Pakistan must realise
May 15, 2020
Esso Peas
May 19, 2020

Imagine you are a retired employee of the Government of Pakistan and planning to “rest in peace” any time soon. It may be appropriate for you to pause for a moment and reconsider your options. If you are a male, then there is a good chance that you either had a wife at some point in time or you continue to be blessed with one. It is this happy and benign looking second possibility that you must logically be most concerned about. Every such individual must understand that his departure will initiate numerous unending, agonising and bureaucratic events, that may collectively be referred to as “family tensions”. Hence a moment of profound reflection for all those three million or so individuals who retired from a government service, receive a pension and continue to be alive.

Let’s start with the basics. Your wife is entitled to be called a ‘widow’ if she meets three mandatory requirements. She is a female, you (her husband) have passed away and she has not remarried. The special theory of relativity states that if a female was legally married to an individual who was receiving a government pension on the day he departed from this worldly abode, then she is also entitled to a portion of her husband’s pension, commonly known as “Family Pension”. Apparently, the government has taken great pains, considered all possible loopholes and designed a ‘supposedly’ bullet-proof methodology for this purpose.
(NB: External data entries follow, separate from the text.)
(** * VYT-PIPE: papercut mask extraction and page geometry

    A shallow embedding of the mask pipeline of [make_papercut_panel.py]
    and of the alternate pipeline under [vyt/core], together with the
    properties stated about them.  The model comes first, the properties
    second.

    Python [float] is IEEE binary64; it is modelled by Rocq's primitive
    floats, so concrete runs compute the very bits CPython computes.
    Python [int] is modelled by [Z].  A Pillow image is modelled by its
    size, its mode and its pixel accessor.  Code that raises returns a
    [result]. *)

From Stdlib Require Import ZArith QArith Qabs List Bool Lia Floats Ascii String.
Import ListNotations.
Open Scope Z_scope.

(** ** Exceptions *)

Inductive exn : Type :=
| ValueError (msg : string)
| OverflowError (msg : string)
| ZeroDivisionError (msg : string)
| FileNotFoundError (msg : string).

Inductive result (A : Type) : Type :=
| Ok (a : A)
| Raise (e : exn).
Arguments Ok {A} a.
Arguments Raise {A} e.

Definition bind {A B} (r : result A) (k : A -> result B) : result B :=
  match r with
  | Ok a => k a
  | Raise e => Raise e
  end.

Declare Scope result_scope.
Delimit Scope result_scope with result.
Notation "x <- c ;; k" := (bind c (fun x => k))
  (at level 61, c at next level, right associativity) : result_scope.
Notation "' ( a , b ) <- c ;; k" := (bind c (fun p => let '(a, b) := p in k))
  (at level 61, c at next level, right associativity) : result_scope.

(** ** Python numbers *)

Module Py.

(** [float(z)] for an [int] z: the nearest binary64, ties to even
    (beyond the range of binary64 Python raises; here the result is an
    infinity, on which [round] raises). *)
Definition of_int (z : Z) : float :=
  SF2Prim (binary_normalize prec emax z 0 false).

(** The exact rational value of a finite float. *)
Definition exact (f : float) : option Q :=
  match Prim2SF f with
  | S754_zero _ => Some 0%Q
  | S754_finite s m e =>
      let v := if 0 <=? e then inject_Z (Z.pos m * 2 ^ e)
               else Qmake (Z.pos m) (Z.to_pos (2 ^ (- e))) in
      Some (if s then Qopp v else v)
  | S754_infinity _ | S754_nan => None
  end.

(** Round half to even on [m / d], for d > 0. *)
Definition div_half_even (m d : Z) : Z :=
  let q := m / d in
  let r := m mod d in
  match 2 * r ?= d with
  | Lt => q
  | Gt => q + 1
  | Eq => if Z.even q then q else q + 1
  end.
(** [TransitionUp] with two inputs returns one feature row per point of the
    finer level [pxo1], [out_planes] channels wide: entry by entry the sum
    of [linear1] of the finer features and of the interpolation, at the
    finer points, of [linear2] of the coarser features. *)
Theorem TransitionUp_fuses_two_levels in_planes out_planes_ self
    point_1 feat_1 rs_1 point_2 feat_2 rs_2 out :
  TransitionUp_init in_planes (Some out_planes_) self ->
  valid_pxo (point_1, feat_1, rs_1) -> valid_pxo (point_2, feat_2, rs_2) ->
  (forall i a b, cloud rs_2 i a b -> (3 <= b - a)%Z) ->
  TransitionUp_forward sqrtQ knn_search self (point_1, feat_1, rs_1)
    (Some (point_2, feat_2, rs_2)) = Ok out ->
  shape out = [rows point_1; out_planes_] /\
  exists f1 f2 it,
    nn.Sequential_forward sqrtQ (tu_linear1 self) feat_1 = Ok f1 /\
    nn.Sequential_forward sqrtQ (tu_linear2 self) feat_2 = Ok f2 /\
    interpolation knn_search point_2 point_1 f2 rs_2 rs_1 3 = Ok it /\
    shape f1 = [rows point_1; out_planes_] /\
    shape f2 = [rows point_2; out_planes_] /\
    shape it = [rows point_1; out_planes_] /\
    forall q ch, q < rows point_1 -> ch < out_planes_ ->
      get out [q; ch] = (get f1 [q; ch] + get it [q; ch])%Q.
Proof.
  intros Hinit (n1 & c1 & Ep1 & Ef1 & Hv1) (n2 & c2 & Ep2 & Ef2 & Hv2) H3 Hf.
  simpl in Hinit.
  destruct Hinit as (l1 & b1 & l2 & b2 & E1 & E2 & [_ Ho1] & _ & [_ Ho2] & _).
  unfold TransitionUp_forward in Hf.
  apply bind_Ok in Hf as (f1 & Hf1 & Hf). apply bind_Ok in Hf as (f2 & Hf2 & Hf).
  apply bind_Ok in Hf as (it & Hit & Hf).
  assert (Hr1 : rows point_1 = n1) by (unfold rows; rewrite Ep1; reflexivity).
  assert (Hr2 : rows point_2 = n2) by (unfold rows; rewrite Ep2; reflexivity).
  pose proof Hf1 as Hs1. rewrite E1 in Hs1.
  apply (linear_bn_relu_shape _ _ _ _ _ _ Ef1) in Hs1 as (Es1 & _ & _).
  pose proof Hf2 as Hs2. rewrite E2 in Hs2.
  apply (linear_bn_relu_shape _ _ _ _ _ _ Ef2) in Hs2 as (Es2 & _ & _).
  rewrite Ho1 in Es1. rewrite Ho2 in Es2.
  pose proof Hit as Hsi.
  apply (interpolation_Ok knn_search Hknn) with (c := out_planes_) in Hsi
    as (_ & _ & _ & _ & _ & Esi & _);
    [ | rewrite Hr2; exact Hv2 | rewrite Hr1; exact Hv1 | exact H3
      | rewrite Hr2; exact Es2 ].
  apply map2_Ok in Hf as (shp & Hb & Eso & _ & Hget).
  rewrite Es1, Esi, Hr1, broadcast_shapes_same in Hb. injection Hb as <-.
  rewrite Hr1. split; [exact Eso|].
  exists f1, f2, it. rewrite Hr2. rewrite Hr1 in Esi.
  repeat split; auto.
  intros q ch Hq Hch.
  rewrite Hget by (unfold in_bounds; repeat constructor; assumption).
  rewrite Es1, Esi, !bix_same by assumption. reflexivity.
Qed.

End Fusion.

(** ** Clouds with fewer points than neighbours asked for *)

Section SmallClouds.
Variable knn_search : Tensor Q -> Tensor Q -> nat -> res (Tensor Z * Tensor Q).
Hypothesis Hknn : knn_contract knn_search.
Hypothesis Hclamp : knn_clamps knn_search.

Lemma knn_clouds_clamped points queries k prs qrs range :
  forall idxs dists calls calls' idxs' dists',
  knn_clouds knn_search points queries k prs qrs range idxs dists calls
    = (calls', Ok (idxs', dists')) ->
  exists bi,
    idxs' = idxs ++ bi /\
    Forall2 (fun i blk => exists a b cp r,
               cloud prs i a b /\ torch.slice_rows points a b = Ok cp /\
               shape blk = [r; Nat.min k (rows cp)])
      range bi.
Proof.
  induction range as [|i range IH]; intros idxs dists calls calls' idxs' dists' Hk;
    simpl in Hk.
  - injection Hk as _ <- _. exists []. rewrite app_nil_r. split; [reflexivity|].
    constructor.
  - destruct (item prs i) as [a|e] eqn:Ha; simpl in Hk; [|discriminate].
    destruct (item prs (i + 1)) as [b|e] eqn:Hb; simpl in Hk; [|discriminate].
    destruct (torch.slice_rows points a b) as [cp|e] eqn:Hcp; simpl in Hk;
      [|discriminate].
    destruct (item qrs i) as [qa|e] eqn:Hqa; simpl in Hk; [|discriminate].
    destruct (item qrs (i + 1)) as [qb|e] eqn:Hqb; simpl in Hk; [|discriminate].
    destruct (torch.slice_rows queries qa qb) as [cq|e] eqn:Hcq; simpl in Hk;
      [|discriminate].
    destruct (knn_search cp cq k) as [[idx dist]|e] eqn:Hs; [|discriminate].
    apply IH in Hk as (bi & -> & Hall).
    exists (torch.map1 (fun v => (v + a)%Z) idx :: bi).
    rewrite <- app_assoc. split; [reflexivity|].
    constructor; [|exact Hall].
    apply item_Ok in Ha, Hb. apply Hclamp in Hs.
    exists a, b, cp, (rows cq). repeat split; auto.
Qed.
The grief-stricken widow must write to the government about the demise of her husband and make a request for “Family Pension”. However, this is possible only if she is willing to undertake the ordeal of creating multiple copies of uniquely irrelevant and fastidious documents. At a minimum she ought to produce photocopies, forms, documents, affidavits and legal instruments such as, (i) two copies of Form — 123456; (ii) two copies of Performa duly completed and attested showing personal marks of identification; (iii) two copies of right hand thumb and fingers impressions; (iv) two copies of three specimen signatures of widow; (v) two attested copies of your nikkahnama or an Affidavit on a stamp paper duly attested by the Oath Commissioner/Notary Public showing the date of your marriage with the deceased employee; (vi) two attested copies of the Family Registration Certificate from NADRA in respect of the above named employee showing details of his family members; (vii) two attested copies of the death certificate of employee issued by NADRA; (viii) two attested original copies of Option Form for Direct Credit System duly verified by the bank; (ix) two attested photocopies of Indemnity Bond on a Rs50 judicial paper; (x) two attested original copies of life certificate; (xi) four attested passport size photographs and (xii) four attested copies of the widow’s CNIC.

How come it never occurs to our dysfunctional bureaucracy that the entire information asked for in the twelve commandments listed above, is either already available in NADRA’s family tree records or is completely superfluous. If the government was only to set aside its East India Company colonial mentality, it could easily specify just one requirement. “Get the employee’s death certificate registered with NADRA and send us a revised Family Registration Certificate (by marriage).”

Clearly the government is moved by a huge desire to look busy and create voluminous ‘forest depleting’ folders. Little does it realise that by continually raising the degree of difficulty with the same life-expired techniques, it is only creating greater possibilities for forgery and fraud. An employee could send his NADRA-issued Family Registration Certificate at the time of retirement and the widow could send one after his demise. Why can we not follow the Estonian model that requires “no information to be given to any department of the government if it has once been given to any other government department”?